(** What a write does to the entry it finds: a replay is answered, an error leaves the store, and an
    append is exact. *)
Inductive wrote (now : Z) (k : StagedTransferKey) (r : BulkTransferRef) (owner : option OwnerBinding) (idx : Z)
    (chunk : bytes) (t : StagedTransfer) (s : Store) : Store * result BulkStagingError ChunkAccepted -> Prop :=
| wrote_err e : e <> StagedDigestMismatch -> wrote now k r owner idx chunk t s (s, Err e)
| wrote_replay : idx < sg_next_chunk_index t -> wrote now k r owner idx chunk t s (s, Ok (accepted now t))
| wrote_next done : sg_complete t = false -> idx = sg_next_chunk_index t -> zlen (sg_bytes t ++ chunk) <= sg_total_length t ->
    sg_next_chunk_index t + 1 <= U32_MAX ->
    (done = true <-> zlen (sg_bytes t ++ chunk) = sg_total_length t) ->
    (done = true -> digest_of (sg_bytes t ++ chunk) = sg_sha256 t) ->
    wrote now k r owner idx chunk t s (put_transfer k (appended t chunk done) s, Ok (accepted now (appended t chunk done)))
| wrote_mismatch : sg_complete t = false -> idx = sg_next_chunk_index t -> zlen (sg_bytes t ++ chunk) = sg_total_length t ->
    digest_of (sg_bytes t ++ chunk) <> sg_sha256 t ->
    wrote now k r owner idx chunk t s
      (mkStore (delete k (st_transfers s)) (map_sum (fun _ t => sg_total_length t) (delete k (st_transfers s))), Err StagedDigestMismatch)
| wrote_panic t' : sg_next_chunk_index t = U32_MAX -> wrote now k r owner idx chunk t s (put_transfer k t' s, Panic).
Lemma write_entry_spec now k r owner idx chunk t s : store_inv s -> st_transfers s !! k = Some t ->
  wrote now k r owner idx chunk t s (write_entry now k r owner idx chunk t s).
Proof using Type.
  intros Hs Hk. pose proof (si_entries _ Hs _ _ Hk) as Ht. unfold write_entry.
  destruct (negb (bool_decide (sg_owner t = owner))); [by apply wrote_err|].
  destruct (negb _ || negb _ || negb _); [by apply wrote_err|].
  destruct (idx <? sg_next_chunk_index t) eqn:Hidx.
  { apply Z.ltb_lt in Hidx. destruct (sg_chunk_ends t !! Z.to_nat idx); [|by apply wrote_err]. cbv zeta.
    destruct (negb _); [by apply wrote_err|by apply wrote_replay]. }
  destruct (sg_complete t) eqn:Hc; [by apply wrote_err|].
  destruct (idx =? sg_next_chunk_index t) eqn:Heq; cbn [negb]; [|by apply wrote_err]. apply Z.eqb_eq in Heq.
  destruct (sg_total_length t <? zlen (sg_bytes t) + zlen chunk) eqn:Hov; [by apply wrote_err|]. apply Z.ltb_ge in Hov.
  rewrite <- zlen_app in Hov. cbv zeta.
  destruct (add_in U32_MAX (sg_next_chunk_index t) 1) as [next|e|] eqn:Hadd.
  - apply add_in_Ok in Hadd as [Hmax ->].
    assert (forall done, (done = true -> zlen (sg_bytes t ++ chunk) = sg_total_length t /\ sg_sha256 t = digest_of (sg_bytes t ++ chunk)) ->
            entry_wf k (appended t chunk done)) as Hwf by (intros done Hd; by apply appended_wf).
    destruct (zlen (sg_bytes t ++ chunk) =? sg_total_length t) eqn:Hfull.
    + apply Z.eqb_eq in Hfull. case_bool_decide as Hdig; cbn [negb].
      * by apply (wrote_next now k r owner idx chunk t s true).
      * change (mkStaged _ _ _ _ _ _ false _ _ _) with (appended t chunk false).
        assert (store_inv (put_transfer k (appended t chunk false) s)) as Hput by (apply (put_inv k t); try done; by apply Hwf).
        rewrite remove_spec by done. unfold put_transfer. cbn [st_transfers]. rewrite lookup_insert_eq, delete_insert_eq.
        by apply wrote_mismatch.
    + apply Z.eqb_neq in Hfull. by apply (wrote_next now k r owner idx chunk t s false).
  - unfold add_in in Hadd. by case_match.
  - unfold add_in in Hadd. destruct (sg_next_chunk_index t + 1 <=? U32_MAX) eqn:Hm; [done|]. apply Z.leb_gt in Hm.
    apply wrote_panic. pose proof (ew_next_u32 _ _ Ht). lia.
Qed.
Lemma wrote_inv now k r owner idx chunk t s out : store_inv s -> st_transfers s !! k = Some t ->
  wrote now k r owner idx chunk t s out -> out.2 <> Panic -> store_inv out.1.
Proof using Type.
  intros Hs Hk Hw Hp. destruct Hw as [e He|Hidx|fin Hc Hi Hlen Hmax Hd Hdig|Hc Hi Hlen Hdig|s' Hmax]; cbn [fst snd] in *; try done.
  - apply (put_inv k t); try done. apply appended_wf; [by apply (si_entries _ Hs)|done|done|].
    intros Hdone. split; [by apply Hd|symmetry; by apply Hdig].
  - by apply removed_inv.
Qed.

(** ** Operations *)

Inductive StagingOp :=
| SStage (now : Z) (b : bytes) (c : BulkMimeClass) (id : bytes) (owner : option OwnerBinding) (quota : ClientQuotaKey)
| SWrite (now : Z) (r : BulkTransferRef) (owner : option OwnerBinding) (quota : ClientQuotaKey) (idx : Z) (chunk : bytes)
| SRead (now : Z) (id : bytes) (idx : Z) (expected : option BulkMimeClass)
| STake (now : Z) (rs : list BulkTransferRef) (owner : option OwnerBinding)
| SDiscard (id : bytes) (owner : option OwnerBinding)
| SExpire (now : Z).
Definition outcome {A} (r : Store * result BulkStagingError A) : Store * bool :=
  (r.1, match r.2 with Panic => true | _ => false end).
(** The store an operation leaves, and whether it panicked. *)
Definition staging_step (op : StagingOp) (s : Store) : Store * bool :=
  match op with
  | SStage now b c id owner quota => outcome (stage_with_owner now b c id owner quota s)
  | SWrite now r owner quota idx chunk => outcome (write_chunk_with_owner now r owner quota idx chunk s)
  | SRead now id idx expected => outcome (read_chunk_gen now id idx expected s)
  | STake now rs owner => outcome (take_all_with_owner now rs owner s)
  | SDiscard id owner => (match owner with None => discard id s | Some o => discard_owned id o s end, false)
  | SExpire now => match expire now s with Ok (s, _) => (s, false) | Err _ => (s, false) | Panic => (s, true) end
  end.
(** Arguments within their types: an unsigned length and chunk index. *)
Definition op_ok (op : StagingOp) : Prop :=
  match op with SWrite _ r _ _ idx _ => 0 <= br_total_length r /\ 0 <= idx | SRead _ _ idx _ => 0 <= idx | _ => True end.
(** The entries an operation names, and its clock. *)
Definition op_names (op : StagingOp) (k : StagedTransferKey) : Prop :=
  match op with
  | SStage _ _ _ id owner _ => k = (id, owner)
  | SWrite _ r owner _ _ _ => k = (br_transfer_id r, owner)
  | SRead _ id _ _ => k = (id, None)
  | STake _ rs owner => exists r, r ∈ rs /\ k = (br_transfer_id r, owner)
  | SDiscard id owner => k = (id, owner)
  | SExpire _ => False
  end.
Definition op_now (op : StagingOp) : option Z :=
  match op with
  | SStage now _ _ _ _ _ | SWrite now _ _ _ _ _ | SRead now _ _ _ | STake now _ _ | SExpire now => Some now
  | SDiscard _ _ => None
  end.

Lemma can_reserve_no_panic n q s : store_inv s -> 0 <= n <= BULK_TRANSFER_MAX_BYTES -> can_reserve n q s <> Panic.
Proof using Type.
  intros Hs Hn. unfold can_reserve, client_reserved. pose proof (si_cap _ Hs). pose proof (si_client _ Hs q) as Hq.
  unfold MAX_STAGED_BYTES, BULK_TRANSFER_MAX_BYTES, MAX_STAGED_BYTES_PER_CLIENT, client_bytes in *.
  destruct (_ <=? Z.of_nat _); [done|].
  assert (forall x, x <= 1024 * 1024 * 1024 -> add_in (E:=BulkStagingError) U64_MAX x n = Ok (x + n)) as Hadd.
  { intros x Hx. apply add_in_Ok. unfold U64_MAX. lia. }
  rewrite (Hadd (st_staged_bytes s)) by lia. cbn [mbind result_bind].
  destruct (_ <? st_staged_bytes s + n); [done|]. destruct (_ <=? map_sum _ _); [done|].
  rewrite Hadd by lia. cbn [mbind result_bind]. by destruct (_ <? _).
Qed.

(** How a pushed chunk is received: refused before there is an entry, or written to the entry there
    is or a fresh one. *)
Definition fresh_entry (now : Z) (r : BulkTransferRef) (owner : option OwnerBinding) (quota : ClientQuotaKey) : StagedTransfer :=
  mkStaged (br_total_length r) (br_sha256 r) (br_mime_class r) [] [] 0 false now owner quota.
Inductive received (now : Z) (r : BulkTransferRef) (owner : option OwnerBinding) (quota : ClientQuotaKey) (idx : Z)
    (chunk : bytes) (s : Store) : Store * result BulkStagingError ChunkAccepted -> Prop :=
| rec_refused e : received now r owner quota idx chunk s (s, Err e)
| rec_swept e : received now r owner quota idx chunk s (swept now s, Err e)
| rec_entry t out : st_transfers (swept now s) !! (br_transfer_id r, owner) = Some t ->
    wrote now (br_transfer_id r, owner) r owner idx chunk t (swept now s) out -> received now r owner quota idx chunk s out
| rec_fresh out : st_transfers (swept now s) !! (br_transfer_id r, owner) = None -> idx = 0 ->
    store_inv (reserve (br_transfer_id r, owner) (fresh_entry now r owner quota) (swept now s)) ->
    wrote now (br_transfer_id r, owner) r owner idx chunk (fresh_entry now r owner quota)
      (reserve (br_transfer_id r, owner) (fresh_entry now r owner quota) (swept now s)) out ->
    received now r owner quota idx chunk s out.
Lemma write_chunk_spec now r owner quota idx chunk s : store_inv s -> 0 <= br_total_length r ->
  received now r owner quota idx chunk s (write_chunk_with_owner now r owner quota idx chunk s).
Proof using Type.
  intros Hs Hr. unfold write_chunk_with_owner. pose proof (check_owner_no_panic (br_mime_class r) owner) as Hnp.
  destruct (check_owner _ _) as [[]|e|] eqn:Ho; [|apply rec_refused|done]. apply check_owner_ok in Ho.
  destruct (STAGED_CHUNK_BYTES <? zlen chunk); [apply rec_refused|]. cbv zeta.
  destruct (class_max_total_length _ <? _) eqn:Hmax; [apply rec_refused|]. apply Z.ltb_ge in Hmax.
  destruct (expire_ok now s Hs) as [n ->]. pose proof (swept_inv now s Hs) as Hsw.
  destruct (st_transfers (swept now s) !! _) as [t|] eqn:Hk.
  - apply (rec_entry _ _ _ _ _ _ _ t); [exact Hk|by apply write_entry_spec].
  - destruct (idx =? 0) eqn:Hi; cbn [negb]; [|apply rec_swept]. apply Z.eqb_eq in Hi.
    pose proof (class_max_le (br_mime_class r)) as Hcl.
    pose proof (can_reserve_no_panic (br_total_length r) quota _ Hsw ltac:(lia)) as Hnp2.
    destruct (can_reserve _ _ _) as [[]|e|] eqn:Hres; [|apply rec_swept|done].
    assert (store_inv (reserve (br_transfer_id r, owner) (fresh_entry now r owner quota) (swept now s))) as Hri.
    { apply reserve_inv; try done. split; cbn; try done.
      all: rewrite ?zlen_nil; unfold U32_MAX; try lia. by exists []. }
    apply rec_fresh; try done. apply write_entry_spec; [exact Hri|]. cbn. apply lookup_insert_eq.
Qed.
(* ===== verification/SignalingPeer.v ===== *)
(** The other end of the admission records: the encoders of
    [packages/cockpit-protocol/src/remote-signaling-payloads.ts], and that the validators of
    [Signaling] accept exactly what they produce.  A [Uint8Array] is a list of bytes, a [bigint]
    or an integral [number] is a [Z], and a thrown error is [None]. *)

From S2P Require Import Prelude.
From S2P Require Import ProtocolId.
From S2P Require Import NoiseRecord.
From S2P Require Import NoisePrologue.
From S2P Require Import Signaling.
From S2P Require Import SignalingProps.
From S2P Require Import Reader.
From Stdlib Require Import ZifyBool.
From stdpp Require Import options.
Set Warnings "-clear-no-such-hyp".

Local Abbreviation res := (result SignalingCodecError).

(** ** The writer *)

Definition guard (c : bool) : option unit := if c then Some tt else None.
(** remote-signaling-payloads.ts:8-11 id16. *)
Definition id16 (v : bytes) : option unit := guard ((zlen v =? 16) && negb (is_all_zero v)).
(** remote-signaling-payloads.ts:25-30 Writer.u64. *)
Definition w_u64 (v : Z) : option bytes := if (v <? 0) || (U64_MAX <? v) then None else Some (to_be 8 v).
(** remote-signaling-payloads.ts:31-36 Writer.i64. Two's complement. *)
Definition w_i64 (v : Z) : option bytes :=
  if (v <? - 2 ^ 63) || (2 ^ 63 - 1 <? v) then None else Some (to_be 8 (v mod 2 ^ 64)).
(** remote-signaling-payloads.ts:73-76 preamble. *)
Definition w_preamble (magic : bytes) : bytes := magic ++ [1].
(** remote-signaling-payloads.ts:81-85 counted. *)
Definition counted (v : bytes) (cap : Z) : option bytes :=
  if (zlen v =? 0) || (cap <? zlen v) then None else Some (to_be 2 (zlen v) ++ v).
(** remote-signaling-payloads.ts:152-157 tupleList. The loop. *)
Fixpoint tuple_list_loop (prior : Z) (tuples : list Z) : option bytes :=
  match tuples with
  | [] => Some []
  | t :: tuples =>
      if (t <? 0) || (65535 <? t) || (t <=? prior) then None else
      r ← tuple_list_loop t tuples; Some (to_be 2 t ++ r)
  end.
(** remote-signaling-payloads.ts:148-158 tupleList. *)
Definition tuple_list (tuples : list Z) : option bytes :=
  if (zlen tuples <? 1) || (16 <? zlen tuples) then None else
  r ← tuple_list_loop (-1) tuples; Some ([zlen tuples] ++ r).
(** remote-signaling-payloads.ts:170-184 signedEnvelope. *)
Definition signed_envelope (body signature : bytes) (body_cap total_cap : Z) : option bytes :=
  if (body_cap <? zlen body) || negb (zlen signature =? 64) then None else
  let out := to_be 2 (zlen body) ++ body ++ signature in
  if total_cap <? zlen out then None else Some out.
(** An optional digest behind its presence byte. *)
Definition w_optional (d : option bytes) : bytes := match d with None => [0] | Some d => 1 :: d end.
Definition digest_fits (d : option bytes) : bool := match d with None => true | Some d => zlen d =? 32 end.

(** ** Records *)

(** remote-signaling-payloads.ts:92-100 RemoteChildAuthenticationBundleV1. *)
Record RemoteChildAuthenticationBundleV1 := mkBundle {
  cb_childAttemptId : bytes; cb_grantJws : bytes; cb_clientCertificateJws : bytes; cb_daemonCertificateJws : bytes;
  cb_authorityStatusJws : bytes; cb_servicePolicyJws : bytes; cb_tenantStatementJws : option bytes }.
(** remote-signaling-payloads.ts:101-116 encodeRemoteChildAuthenticationBundleV1. *)
Definition bundle_encode (v : RemoteChildAuthenticationBundleV1) : option bytes :=
  _ ← id16 (cb_childAttemptId v);
  g ← counted (cb_grantJws v) 8192;
  cc ← counted (cb_clientCertificateJws v) 4096;
  dc ← counted (cb_daemonCertificateJws v) 4096;
  st ← counted (cb_authorityStatusJws v) 16384;
  po ← counted (cb_servicePolicyJws v) 16384;
  te ← match cb_tenantStatementJws v with None => Some [0] | Some t => c ← counted t 16384; Some (1 :: c) end;
  let out := w_preamble (ascii_bytes "FCAB") ++ cb_childAttemptId v ++ g ++ cc ++ dc ++ st ++ po ++ te in
  if 98304 <? zlen out then None else Some out.

(** remote-signaling-payloads.ts:196-217 DaemonAdmissionOfferV1. *)
Record DaemonAdmissionOfferV1 := mkOffer {
  do_instanceId : bytes; do_daemonDeviceId : bytes; do_daemonDeviceGeneration : Z; do_daemonCertificateId : bytes;
  do_daemonCertificateGeneration : Z; do_logicalAttachmentId : bytes; do_childAttemptId : bytes; do_grantJti : bytes;
  do_grantDigest : bytes; do_serverNonce : bytes; do_serviceVersion : Z; do_policyEpoch : Z; do_policyDigest : bytes;
  do_tenantAuthorizationDigest : option bytes; do_authorizedTransportBits : Z; do_daemonTupleIds : list Z; do_offerJti : bytes;
  do_issuedAt : Z; do_expiresAt : Z; do_signature : bytes }.
(** remote-signaling-payloads.ts:218-266 encodeDaemonAdmissionOfferV1. *)
Definition offer_encode (v : DaemonAdmissionOfferV1) : option bytes :=
  _ ← id16 (do_instanceId v); _ ← id16 (do_daemonDeviceId v); _ ← id16 (do_daemonCertificateId v);
  _ ← id16 (do_logicalAttachmentId v); _ ← id16 (do_childAttemptId v); _ ← id16 (do_grantJti v); _ ← id16 (do_offerJti v);
  if (do_daemonDeviceGeneration v =? 0) || (do_daemonCertificateGeneration v =? 0) || (do_serviceVersion v =? 0)
     || (do_policyEpoch v =? 0) || negb (zlen (do_grantDigest v) =? 32) || negb (zlen (do_serverNonce v) =? 32)
     || negb (zlen (do_policyDigest v) =? 32) || negb (digest_fits (do_tenantAuthorizationDigest v))
     || (do_authorizedTransportBits v <? 1) || (3 <? do_authorizedTransportBits v) || (do_expiresAt v <=? do_issuedAt v)
  then None else
  dg ← w_u64 (do_daemonDeviceGeneration v);
  cg ← w_u64 (do_daemonCertificateGeneration v);
  sv ← w_u64 (do_serviceVersion v);
  pe ← w_u64 (do_policyEpoch v);
  tl ← tuple_list (do_daemonTupleIds v);
  ia ← w_i64 (do_issuedAt v);
  ea ← w_i64 (do_expiresAt v);
  signed_envelope
    (w_preamble (ascii_bytes "FCDO") ++ do_instanceId v ++ do_daemonDeviceId v ++ dg ++ do_daemonCertificateId v ++ cg
       ++ do_logicalAttachmentId v ++ do_childAttemptId v ++ do_grantJti v ++ do_grantDigest v ++ do_serverNonce v ++ sv ++ pe
       ++ do_policyDigest v ++ w_optional (do_tenantAuthorizationDigest v) ++ [do_authorizedTransportBits v] ++ tl
       ++ do_offerJti v ++ ia ++ ea)
    (do_signature v) 328 394.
|---|
◆ Exercise aim
Reproduce verbatim only the segment of the listing bounded by the line containing "From S2P Require Import NoisePrologue." and the line containing "r ← tuple_list_loop (-1)", with both boundary lines included.

◆ Expected output
From S2P Require Import NoisePrologue.
From S2P Require Import Signaling.
From S2P Require Import SignalingProps.
From S2P Require Import Reader.
From Stdlib Require Import ZifyBool.
From stdpp Require Import options.
Set Warnings "-clear-no-such-hyp".

Local Abbreviation res := (result SignalingCodecError).

(** ** The writer *)

Definition guard (c : bool) : option unit := if c then Some tt else None.
(** remote-signaling-payloads.ts:8-11 id16. *)
Definition id16 (v : bytes) : option unit := guard ((zlen v =? 16) && negb (is_all_zero v)).
(** remote-signaling-payloads.ts:25-30 Writer.u64. *)
Definition w_u64 (v : Z) : option bytes := if (v <? 0) || (U64_MAX <? v) then None else Some (to_be 8 v).
(** remote-signaling-payloads.ts:31-36 Writer.i64. Two's complement. *)
Definition w_i64 (v : Z) : option bytes :=
  if (v <? - 2 ^ 63) || (2 ^ 63 - 1 <? v) then None else Some (to_be 8 (v mod 2 ^ 64)).
(** remote-signaling-payloads.ts:73-76 preamble. *)
Definition w_preamble (magic : bytes) : bytes := magic ++ [1].
(** remote-signaling-payloads.ts:81-85 counted. *)
Definition counted (v : bytes) (cap : Z) : option bytes :=
  if (zlen v =? 0) || (cap <? zlen v) then None else Some (to_be 2 (zlen v) ++ v).
(** remote-signaling-payloads.ts:152-157 tupleList. The loop. *)
Fixpoint tuple_list_loop (prior : Z) (tuples : list Z) : option bytes :=
  match tuples with
  | [] => Some []
  | t :: tuples =>
      if (t <? 0) || (65535 <? t) || (t <=? prior) then None else
      r ← tuple_list_loop t tuples; Some (to_be 2 t ++ r)
  end.
(** remote-signaling-payloads.ts:148-158 tupleList. *)
Definition tuple_list (tuples : list Z) : option bytes :=
  if (zlen tuples <? 1) || (16 <? zlen tuples) then None else
  r ← tuple_list_loop (-1) tuples; Some ([zlen tuples] ++ r).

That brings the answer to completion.